## Provided information:
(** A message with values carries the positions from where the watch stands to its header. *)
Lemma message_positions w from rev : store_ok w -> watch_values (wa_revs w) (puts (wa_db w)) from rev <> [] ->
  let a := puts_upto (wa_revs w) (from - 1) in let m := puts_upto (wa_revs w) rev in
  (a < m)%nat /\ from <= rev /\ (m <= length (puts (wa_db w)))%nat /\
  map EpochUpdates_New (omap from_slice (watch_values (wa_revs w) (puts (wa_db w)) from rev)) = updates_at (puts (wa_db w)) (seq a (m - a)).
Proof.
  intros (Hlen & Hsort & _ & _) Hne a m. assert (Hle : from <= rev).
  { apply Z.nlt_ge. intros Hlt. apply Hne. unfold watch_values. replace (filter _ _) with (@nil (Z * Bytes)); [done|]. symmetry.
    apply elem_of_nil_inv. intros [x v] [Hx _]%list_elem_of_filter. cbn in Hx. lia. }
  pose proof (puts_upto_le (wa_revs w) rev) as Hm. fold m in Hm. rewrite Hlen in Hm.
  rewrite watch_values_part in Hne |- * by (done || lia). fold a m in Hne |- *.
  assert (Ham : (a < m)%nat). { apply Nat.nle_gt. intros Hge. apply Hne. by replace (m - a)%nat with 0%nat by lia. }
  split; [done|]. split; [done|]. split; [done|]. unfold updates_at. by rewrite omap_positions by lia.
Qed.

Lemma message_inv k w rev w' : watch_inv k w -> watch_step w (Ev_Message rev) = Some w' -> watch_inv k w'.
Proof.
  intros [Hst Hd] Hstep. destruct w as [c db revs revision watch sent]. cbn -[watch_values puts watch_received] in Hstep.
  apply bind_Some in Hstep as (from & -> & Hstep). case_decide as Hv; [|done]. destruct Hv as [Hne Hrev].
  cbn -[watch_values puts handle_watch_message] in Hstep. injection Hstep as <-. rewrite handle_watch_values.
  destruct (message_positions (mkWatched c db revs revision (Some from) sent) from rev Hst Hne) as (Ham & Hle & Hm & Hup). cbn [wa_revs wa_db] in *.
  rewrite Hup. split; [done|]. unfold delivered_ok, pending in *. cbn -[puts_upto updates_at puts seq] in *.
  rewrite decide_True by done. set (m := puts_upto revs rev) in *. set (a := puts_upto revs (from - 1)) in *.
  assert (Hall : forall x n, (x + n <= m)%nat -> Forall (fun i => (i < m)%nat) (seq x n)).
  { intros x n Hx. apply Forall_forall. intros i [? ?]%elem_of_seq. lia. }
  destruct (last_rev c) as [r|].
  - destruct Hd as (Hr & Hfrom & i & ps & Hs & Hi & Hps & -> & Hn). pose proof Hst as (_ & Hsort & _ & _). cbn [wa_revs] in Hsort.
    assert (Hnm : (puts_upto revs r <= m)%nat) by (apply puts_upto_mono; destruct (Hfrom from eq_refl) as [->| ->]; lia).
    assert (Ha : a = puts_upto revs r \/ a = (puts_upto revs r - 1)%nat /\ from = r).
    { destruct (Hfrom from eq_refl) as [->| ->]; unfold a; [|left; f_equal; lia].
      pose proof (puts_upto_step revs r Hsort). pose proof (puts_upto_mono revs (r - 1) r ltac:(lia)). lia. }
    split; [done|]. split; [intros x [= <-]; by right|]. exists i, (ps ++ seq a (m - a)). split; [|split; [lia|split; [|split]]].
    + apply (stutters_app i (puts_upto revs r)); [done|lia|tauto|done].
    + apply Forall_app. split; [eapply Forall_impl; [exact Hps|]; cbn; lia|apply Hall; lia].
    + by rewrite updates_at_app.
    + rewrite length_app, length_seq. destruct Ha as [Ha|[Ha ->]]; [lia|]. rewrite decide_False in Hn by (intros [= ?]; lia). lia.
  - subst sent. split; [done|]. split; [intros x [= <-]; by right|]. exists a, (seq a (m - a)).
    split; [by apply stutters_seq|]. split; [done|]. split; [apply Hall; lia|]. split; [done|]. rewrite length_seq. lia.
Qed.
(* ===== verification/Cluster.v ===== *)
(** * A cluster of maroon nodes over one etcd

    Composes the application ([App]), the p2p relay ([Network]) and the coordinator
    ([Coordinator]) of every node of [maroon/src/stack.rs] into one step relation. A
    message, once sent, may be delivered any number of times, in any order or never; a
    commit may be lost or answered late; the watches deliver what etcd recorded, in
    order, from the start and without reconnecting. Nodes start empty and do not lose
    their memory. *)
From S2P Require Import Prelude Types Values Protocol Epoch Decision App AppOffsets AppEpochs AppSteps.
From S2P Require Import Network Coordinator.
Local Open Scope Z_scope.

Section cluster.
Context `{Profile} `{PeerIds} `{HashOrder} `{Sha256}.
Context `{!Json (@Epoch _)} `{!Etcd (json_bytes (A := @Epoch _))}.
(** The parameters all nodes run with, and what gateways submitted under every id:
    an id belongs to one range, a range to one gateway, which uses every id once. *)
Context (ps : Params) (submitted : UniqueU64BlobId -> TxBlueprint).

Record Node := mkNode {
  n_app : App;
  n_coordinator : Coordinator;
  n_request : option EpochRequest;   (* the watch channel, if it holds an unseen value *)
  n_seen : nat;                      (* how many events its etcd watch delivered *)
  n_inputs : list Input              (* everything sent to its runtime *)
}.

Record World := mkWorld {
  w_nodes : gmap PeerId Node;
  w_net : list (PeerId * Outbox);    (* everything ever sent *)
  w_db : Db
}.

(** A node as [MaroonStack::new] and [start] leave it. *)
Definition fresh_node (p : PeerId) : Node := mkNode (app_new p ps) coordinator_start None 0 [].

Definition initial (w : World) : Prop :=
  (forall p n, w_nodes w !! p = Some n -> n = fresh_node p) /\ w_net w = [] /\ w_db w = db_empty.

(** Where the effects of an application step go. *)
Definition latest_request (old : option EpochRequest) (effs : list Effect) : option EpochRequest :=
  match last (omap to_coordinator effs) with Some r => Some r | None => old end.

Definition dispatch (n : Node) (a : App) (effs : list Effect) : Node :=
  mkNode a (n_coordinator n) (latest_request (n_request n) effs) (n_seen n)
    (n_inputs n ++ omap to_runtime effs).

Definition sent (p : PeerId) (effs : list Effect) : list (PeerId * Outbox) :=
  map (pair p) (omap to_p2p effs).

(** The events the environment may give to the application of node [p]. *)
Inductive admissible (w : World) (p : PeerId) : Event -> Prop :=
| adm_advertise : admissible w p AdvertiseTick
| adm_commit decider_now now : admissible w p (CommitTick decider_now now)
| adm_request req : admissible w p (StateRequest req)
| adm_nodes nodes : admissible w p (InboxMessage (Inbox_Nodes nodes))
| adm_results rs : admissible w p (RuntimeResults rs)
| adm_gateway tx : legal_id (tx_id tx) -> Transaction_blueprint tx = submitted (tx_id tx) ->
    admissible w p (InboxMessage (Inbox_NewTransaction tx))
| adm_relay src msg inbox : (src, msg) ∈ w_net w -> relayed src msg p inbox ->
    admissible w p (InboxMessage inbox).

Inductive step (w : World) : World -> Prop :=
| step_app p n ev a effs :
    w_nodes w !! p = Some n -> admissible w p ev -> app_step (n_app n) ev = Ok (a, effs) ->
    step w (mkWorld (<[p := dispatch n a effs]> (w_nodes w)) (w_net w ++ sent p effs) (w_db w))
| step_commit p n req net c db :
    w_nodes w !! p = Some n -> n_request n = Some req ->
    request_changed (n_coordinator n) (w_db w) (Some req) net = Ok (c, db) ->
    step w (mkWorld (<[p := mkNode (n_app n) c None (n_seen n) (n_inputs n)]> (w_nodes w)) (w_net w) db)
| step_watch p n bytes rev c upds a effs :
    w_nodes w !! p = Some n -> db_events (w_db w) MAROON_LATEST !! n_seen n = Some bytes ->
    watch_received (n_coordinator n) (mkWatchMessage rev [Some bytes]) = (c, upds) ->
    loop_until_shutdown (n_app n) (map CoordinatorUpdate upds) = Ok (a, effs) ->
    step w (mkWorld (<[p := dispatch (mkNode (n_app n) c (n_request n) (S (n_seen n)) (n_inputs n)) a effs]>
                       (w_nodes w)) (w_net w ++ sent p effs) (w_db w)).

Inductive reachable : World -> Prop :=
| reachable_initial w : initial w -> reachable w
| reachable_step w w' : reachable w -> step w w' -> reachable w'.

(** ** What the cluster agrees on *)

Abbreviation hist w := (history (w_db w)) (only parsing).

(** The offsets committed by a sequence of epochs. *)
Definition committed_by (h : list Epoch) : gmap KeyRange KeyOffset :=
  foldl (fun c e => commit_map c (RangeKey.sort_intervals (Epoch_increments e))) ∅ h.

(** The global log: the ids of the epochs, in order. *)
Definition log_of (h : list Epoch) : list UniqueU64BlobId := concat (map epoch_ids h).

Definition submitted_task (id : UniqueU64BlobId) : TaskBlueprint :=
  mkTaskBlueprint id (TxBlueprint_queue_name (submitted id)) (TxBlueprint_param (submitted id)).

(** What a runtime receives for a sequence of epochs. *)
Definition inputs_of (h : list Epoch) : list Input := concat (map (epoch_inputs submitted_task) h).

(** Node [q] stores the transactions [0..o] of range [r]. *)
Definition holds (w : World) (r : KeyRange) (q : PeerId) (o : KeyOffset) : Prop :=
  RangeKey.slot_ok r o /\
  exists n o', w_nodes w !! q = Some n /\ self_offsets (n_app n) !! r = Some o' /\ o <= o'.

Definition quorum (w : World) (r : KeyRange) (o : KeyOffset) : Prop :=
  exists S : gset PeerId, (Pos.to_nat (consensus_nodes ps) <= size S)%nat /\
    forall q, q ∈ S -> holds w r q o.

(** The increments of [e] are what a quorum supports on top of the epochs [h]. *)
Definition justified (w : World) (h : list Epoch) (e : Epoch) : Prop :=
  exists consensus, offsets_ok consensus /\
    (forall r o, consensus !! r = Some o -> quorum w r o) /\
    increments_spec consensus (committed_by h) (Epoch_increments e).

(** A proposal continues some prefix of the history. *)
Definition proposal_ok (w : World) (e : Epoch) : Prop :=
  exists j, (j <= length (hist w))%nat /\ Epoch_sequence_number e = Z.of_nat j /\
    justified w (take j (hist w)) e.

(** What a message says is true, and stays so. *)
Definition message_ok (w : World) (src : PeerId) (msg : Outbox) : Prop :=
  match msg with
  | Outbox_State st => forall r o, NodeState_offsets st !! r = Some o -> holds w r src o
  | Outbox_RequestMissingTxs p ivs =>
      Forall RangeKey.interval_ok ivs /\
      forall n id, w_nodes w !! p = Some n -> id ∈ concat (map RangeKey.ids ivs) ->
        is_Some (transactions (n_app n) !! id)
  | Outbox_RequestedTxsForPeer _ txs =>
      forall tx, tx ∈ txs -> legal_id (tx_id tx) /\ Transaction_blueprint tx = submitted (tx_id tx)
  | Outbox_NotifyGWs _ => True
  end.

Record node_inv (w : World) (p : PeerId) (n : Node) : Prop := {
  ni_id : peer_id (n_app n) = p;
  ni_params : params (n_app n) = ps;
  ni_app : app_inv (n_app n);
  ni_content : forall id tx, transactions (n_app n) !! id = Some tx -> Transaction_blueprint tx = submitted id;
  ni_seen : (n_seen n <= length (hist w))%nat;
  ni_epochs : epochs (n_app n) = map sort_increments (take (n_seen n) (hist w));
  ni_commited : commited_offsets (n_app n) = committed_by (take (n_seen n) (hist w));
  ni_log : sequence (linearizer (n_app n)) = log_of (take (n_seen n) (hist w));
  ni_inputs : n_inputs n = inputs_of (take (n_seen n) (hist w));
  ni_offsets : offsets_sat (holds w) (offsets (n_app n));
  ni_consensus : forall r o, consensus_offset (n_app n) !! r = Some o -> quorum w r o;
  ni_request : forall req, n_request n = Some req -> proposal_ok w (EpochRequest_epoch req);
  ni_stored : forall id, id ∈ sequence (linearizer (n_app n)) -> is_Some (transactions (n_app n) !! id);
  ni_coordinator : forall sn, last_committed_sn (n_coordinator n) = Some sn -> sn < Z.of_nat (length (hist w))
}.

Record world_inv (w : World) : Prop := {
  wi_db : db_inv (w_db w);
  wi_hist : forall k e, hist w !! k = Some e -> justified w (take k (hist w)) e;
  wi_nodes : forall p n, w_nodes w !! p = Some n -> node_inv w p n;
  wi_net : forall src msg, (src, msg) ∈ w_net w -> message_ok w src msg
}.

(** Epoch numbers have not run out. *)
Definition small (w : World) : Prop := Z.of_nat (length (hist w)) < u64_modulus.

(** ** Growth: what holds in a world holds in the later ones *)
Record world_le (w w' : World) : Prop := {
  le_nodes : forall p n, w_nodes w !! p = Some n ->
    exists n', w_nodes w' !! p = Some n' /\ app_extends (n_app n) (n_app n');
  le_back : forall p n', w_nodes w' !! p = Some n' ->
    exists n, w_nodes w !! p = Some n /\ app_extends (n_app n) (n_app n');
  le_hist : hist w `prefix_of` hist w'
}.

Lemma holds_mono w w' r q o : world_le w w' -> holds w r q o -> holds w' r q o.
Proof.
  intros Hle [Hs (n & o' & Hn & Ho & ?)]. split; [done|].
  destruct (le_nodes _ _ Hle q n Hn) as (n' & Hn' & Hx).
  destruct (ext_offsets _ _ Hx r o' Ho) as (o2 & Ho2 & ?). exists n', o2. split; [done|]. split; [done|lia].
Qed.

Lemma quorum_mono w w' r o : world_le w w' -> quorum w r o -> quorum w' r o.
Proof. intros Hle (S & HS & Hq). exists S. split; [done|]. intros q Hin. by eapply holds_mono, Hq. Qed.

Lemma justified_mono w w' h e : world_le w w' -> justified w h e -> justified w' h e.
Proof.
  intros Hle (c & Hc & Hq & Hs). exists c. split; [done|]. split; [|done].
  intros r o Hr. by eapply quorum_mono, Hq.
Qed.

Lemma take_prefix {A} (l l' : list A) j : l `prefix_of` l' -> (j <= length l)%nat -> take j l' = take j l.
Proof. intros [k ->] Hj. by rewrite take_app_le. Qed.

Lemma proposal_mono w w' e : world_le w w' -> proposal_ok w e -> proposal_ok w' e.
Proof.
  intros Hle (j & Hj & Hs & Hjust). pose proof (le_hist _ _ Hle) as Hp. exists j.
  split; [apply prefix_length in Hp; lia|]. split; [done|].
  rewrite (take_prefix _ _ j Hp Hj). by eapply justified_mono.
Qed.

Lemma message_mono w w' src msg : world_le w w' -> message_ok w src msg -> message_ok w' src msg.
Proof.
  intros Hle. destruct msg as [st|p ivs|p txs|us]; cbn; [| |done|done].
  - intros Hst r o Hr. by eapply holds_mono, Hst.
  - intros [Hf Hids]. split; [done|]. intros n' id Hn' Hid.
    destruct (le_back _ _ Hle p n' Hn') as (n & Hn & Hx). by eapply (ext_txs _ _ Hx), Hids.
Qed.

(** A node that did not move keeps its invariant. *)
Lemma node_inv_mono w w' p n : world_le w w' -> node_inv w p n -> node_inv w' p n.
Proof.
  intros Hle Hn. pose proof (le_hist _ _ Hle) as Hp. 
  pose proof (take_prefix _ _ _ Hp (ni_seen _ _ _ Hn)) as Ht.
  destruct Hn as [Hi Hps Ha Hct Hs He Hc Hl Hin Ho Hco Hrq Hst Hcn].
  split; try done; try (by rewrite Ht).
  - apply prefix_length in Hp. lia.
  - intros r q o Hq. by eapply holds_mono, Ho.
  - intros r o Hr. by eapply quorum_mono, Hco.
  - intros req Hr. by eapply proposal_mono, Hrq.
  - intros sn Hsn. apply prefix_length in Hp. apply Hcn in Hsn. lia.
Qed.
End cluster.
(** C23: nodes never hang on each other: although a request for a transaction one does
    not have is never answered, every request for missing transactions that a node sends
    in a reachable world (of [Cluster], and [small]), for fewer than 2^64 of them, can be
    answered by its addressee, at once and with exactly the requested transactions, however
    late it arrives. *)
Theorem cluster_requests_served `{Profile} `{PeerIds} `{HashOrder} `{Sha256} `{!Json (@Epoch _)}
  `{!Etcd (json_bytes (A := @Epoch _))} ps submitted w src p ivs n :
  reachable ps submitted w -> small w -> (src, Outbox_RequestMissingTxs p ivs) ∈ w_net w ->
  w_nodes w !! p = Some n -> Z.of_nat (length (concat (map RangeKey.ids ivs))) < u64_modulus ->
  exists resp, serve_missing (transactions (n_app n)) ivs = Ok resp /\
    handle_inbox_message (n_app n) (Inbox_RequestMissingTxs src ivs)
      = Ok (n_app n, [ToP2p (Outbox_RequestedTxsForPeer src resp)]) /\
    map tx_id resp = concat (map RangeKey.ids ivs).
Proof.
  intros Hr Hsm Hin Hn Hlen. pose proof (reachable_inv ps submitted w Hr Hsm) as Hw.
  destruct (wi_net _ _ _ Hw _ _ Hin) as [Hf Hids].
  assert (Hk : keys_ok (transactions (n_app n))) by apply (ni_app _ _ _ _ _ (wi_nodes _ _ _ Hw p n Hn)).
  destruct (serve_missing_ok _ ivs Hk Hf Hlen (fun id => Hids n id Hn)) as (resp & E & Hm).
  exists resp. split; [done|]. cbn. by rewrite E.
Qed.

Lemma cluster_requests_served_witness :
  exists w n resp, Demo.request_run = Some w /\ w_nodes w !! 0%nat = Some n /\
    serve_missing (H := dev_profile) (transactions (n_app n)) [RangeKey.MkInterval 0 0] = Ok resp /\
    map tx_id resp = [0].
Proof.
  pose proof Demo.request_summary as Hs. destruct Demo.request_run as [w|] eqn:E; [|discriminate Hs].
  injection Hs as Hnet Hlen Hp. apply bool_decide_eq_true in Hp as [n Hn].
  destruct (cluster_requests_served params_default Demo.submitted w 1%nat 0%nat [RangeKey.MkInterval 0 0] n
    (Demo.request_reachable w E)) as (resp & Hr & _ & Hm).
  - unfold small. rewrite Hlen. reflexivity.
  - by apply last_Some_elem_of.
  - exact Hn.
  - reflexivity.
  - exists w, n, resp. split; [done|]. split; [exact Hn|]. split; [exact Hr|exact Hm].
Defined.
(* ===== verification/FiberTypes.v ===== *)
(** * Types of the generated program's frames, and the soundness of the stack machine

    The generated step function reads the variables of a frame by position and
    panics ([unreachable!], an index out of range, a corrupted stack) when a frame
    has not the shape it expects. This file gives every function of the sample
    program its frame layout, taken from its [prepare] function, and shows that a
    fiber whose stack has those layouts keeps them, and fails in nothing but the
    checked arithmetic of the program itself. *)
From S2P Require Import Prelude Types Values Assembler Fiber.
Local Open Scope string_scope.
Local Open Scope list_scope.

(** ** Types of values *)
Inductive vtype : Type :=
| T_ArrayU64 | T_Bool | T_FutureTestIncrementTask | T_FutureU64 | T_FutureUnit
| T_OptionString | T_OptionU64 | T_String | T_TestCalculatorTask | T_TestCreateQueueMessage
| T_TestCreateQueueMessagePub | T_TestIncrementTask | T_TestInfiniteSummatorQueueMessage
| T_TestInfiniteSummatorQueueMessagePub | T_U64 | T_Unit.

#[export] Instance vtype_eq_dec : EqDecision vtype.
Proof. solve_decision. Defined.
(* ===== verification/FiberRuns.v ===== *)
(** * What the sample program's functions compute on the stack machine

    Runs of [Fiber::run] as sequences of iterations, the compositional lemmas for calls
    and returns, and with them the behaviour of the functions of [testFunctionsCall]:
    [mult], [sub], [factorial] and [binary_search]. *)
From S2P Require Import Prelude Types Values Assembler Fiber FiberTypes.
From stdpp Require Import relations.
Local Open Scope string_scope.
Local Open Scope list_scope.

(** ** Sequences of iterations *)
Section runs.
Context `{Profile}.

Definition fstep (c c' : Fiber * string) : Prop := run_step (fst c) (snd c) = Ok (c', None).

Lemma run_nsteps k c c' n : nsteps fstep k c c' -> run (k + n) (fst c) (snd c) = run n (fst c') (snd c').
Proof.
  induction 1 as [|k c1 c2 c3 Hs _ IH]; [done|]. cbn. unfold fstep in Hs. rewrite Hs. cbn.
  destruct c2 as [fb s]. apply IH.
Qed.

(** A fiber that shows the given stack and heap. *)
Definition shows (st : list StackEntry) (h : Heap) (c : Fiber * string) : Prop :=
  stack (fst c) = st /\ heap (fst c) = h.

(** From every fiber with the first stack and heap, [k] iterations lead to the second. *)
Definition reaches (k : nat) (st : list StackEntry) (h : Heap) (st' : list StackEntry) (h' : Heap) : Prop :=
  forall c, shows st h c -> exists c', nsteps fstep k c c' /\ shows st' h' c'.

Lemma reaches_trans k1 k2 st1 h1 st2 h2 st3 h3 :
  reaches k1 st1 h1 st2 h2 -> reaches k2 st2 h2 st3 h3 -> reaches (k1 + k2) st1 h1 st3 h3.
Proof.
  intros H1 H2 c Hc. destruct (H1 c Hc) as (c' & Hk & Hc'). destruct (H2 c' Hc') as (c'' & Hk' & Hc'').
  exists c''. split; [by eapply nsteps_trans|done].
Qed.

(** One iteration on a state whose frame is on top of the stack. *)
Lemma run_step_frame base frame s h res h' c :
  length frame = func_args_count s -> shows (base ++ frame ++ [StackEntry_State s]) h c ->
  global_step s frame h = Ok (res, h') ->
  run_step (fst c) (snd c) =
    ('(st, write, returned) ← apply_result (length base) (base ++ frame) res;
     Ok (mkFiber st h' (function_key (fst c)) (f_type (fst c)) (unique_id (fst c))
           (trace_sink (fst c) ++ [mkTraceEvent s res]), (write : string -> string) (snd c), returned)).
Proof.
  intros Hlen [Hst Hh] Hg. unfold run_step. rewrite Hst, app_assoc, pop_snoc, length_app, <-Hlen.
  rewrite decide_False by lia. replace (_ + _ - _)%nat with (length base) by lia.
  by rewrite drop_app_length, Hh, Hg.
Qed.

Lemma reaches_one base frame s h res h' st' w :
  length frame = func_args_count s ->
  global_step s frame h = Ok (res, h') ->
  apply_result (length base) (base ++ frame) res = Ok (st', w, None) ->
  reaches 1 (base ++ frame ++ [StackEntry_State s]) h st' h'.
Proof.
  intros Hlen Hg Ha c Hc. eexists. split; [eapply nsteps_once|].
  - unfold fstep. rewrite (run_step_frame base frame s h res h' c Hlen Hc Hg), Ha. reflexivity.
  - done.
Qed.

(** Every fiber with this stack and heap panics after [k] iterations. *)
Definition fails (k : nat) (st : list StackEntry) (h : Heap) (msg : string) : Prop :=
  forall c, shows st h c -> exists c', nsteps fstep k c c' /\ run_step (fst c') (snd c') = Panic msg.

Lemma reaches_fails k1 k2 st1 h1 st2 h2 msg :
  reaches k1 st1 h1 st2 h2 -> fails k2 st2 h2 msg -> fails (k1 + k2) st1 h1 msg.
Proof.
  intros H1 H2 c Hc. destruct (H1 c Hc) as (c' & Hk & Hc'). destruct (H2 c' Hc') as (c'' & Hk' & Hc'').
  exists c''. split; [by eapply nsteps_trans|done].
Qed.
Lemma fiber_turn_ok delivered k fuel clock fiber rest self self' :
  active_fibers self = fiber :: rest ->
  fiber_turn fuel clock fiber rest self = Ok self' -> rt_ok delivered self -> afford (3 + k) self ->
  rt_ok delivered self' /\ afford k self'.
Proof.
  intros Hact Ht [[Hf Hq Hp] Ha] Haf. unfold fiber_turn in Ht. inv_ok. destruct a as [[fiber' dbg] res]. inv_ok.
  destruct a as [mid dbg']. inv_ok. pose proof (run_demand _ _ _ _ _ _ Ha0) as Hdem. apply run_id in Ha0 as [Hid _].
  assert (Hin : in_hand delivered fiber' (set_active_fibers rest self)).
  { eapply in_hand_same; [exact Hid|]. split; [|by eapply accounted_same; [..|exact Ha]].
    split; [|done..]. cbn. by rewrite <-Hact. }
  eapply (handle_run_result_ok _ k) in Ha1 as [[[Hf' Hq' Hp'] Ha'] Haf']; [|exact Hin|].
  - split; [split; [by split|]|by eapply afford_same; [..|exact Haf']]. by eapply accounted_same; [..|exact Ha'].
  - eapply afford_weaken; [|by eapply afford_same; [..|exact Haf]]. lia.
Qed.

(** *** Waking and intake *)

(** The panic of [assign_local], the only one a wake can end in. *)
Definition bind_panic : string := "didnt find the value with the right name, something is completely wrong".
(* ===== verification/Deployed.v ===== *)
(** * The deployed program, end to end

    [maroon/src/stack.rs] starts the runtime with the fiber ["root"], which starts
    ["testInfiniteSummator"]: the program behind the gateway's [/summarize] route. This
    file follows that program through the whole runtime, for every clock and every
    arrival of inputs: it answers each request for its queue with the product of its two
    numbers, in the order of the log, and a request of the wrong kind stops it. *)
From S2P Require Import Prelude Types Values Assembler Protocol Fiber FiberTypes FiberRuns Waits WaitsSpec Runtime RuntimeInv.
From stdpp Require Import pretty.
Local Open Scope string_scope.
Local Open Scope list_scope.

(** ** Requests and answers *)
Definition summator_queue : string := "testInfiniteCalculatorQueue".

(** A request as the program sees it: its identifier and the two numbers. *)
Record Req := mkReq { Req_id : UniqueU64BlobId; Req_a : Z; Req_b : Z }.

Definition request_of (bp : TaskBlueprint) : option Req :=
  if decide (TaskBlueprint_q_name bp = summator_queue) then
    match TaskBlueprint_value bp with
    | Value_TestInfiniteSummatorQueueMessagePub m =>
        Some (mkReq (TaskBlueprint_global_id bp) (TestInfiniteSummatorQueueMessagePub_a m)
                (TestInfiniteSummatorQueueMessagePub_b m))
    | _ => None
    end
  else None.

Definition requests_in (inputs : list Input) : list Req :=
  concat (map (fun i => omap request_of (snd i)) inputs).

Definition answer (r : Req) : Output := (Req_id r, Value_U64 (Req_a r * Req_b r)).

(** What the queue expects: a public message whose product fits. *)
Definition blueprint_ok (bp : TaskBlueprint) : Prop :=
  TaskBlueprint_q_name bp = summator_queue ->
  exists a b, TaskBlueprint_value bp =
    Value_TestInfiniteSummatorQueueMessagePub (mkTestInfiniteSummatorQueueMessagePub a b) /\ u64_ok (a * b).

## To do:
Working through the records above, establish how many lines contain the string "Import", and reply with the number by itself.

## Answer below:
7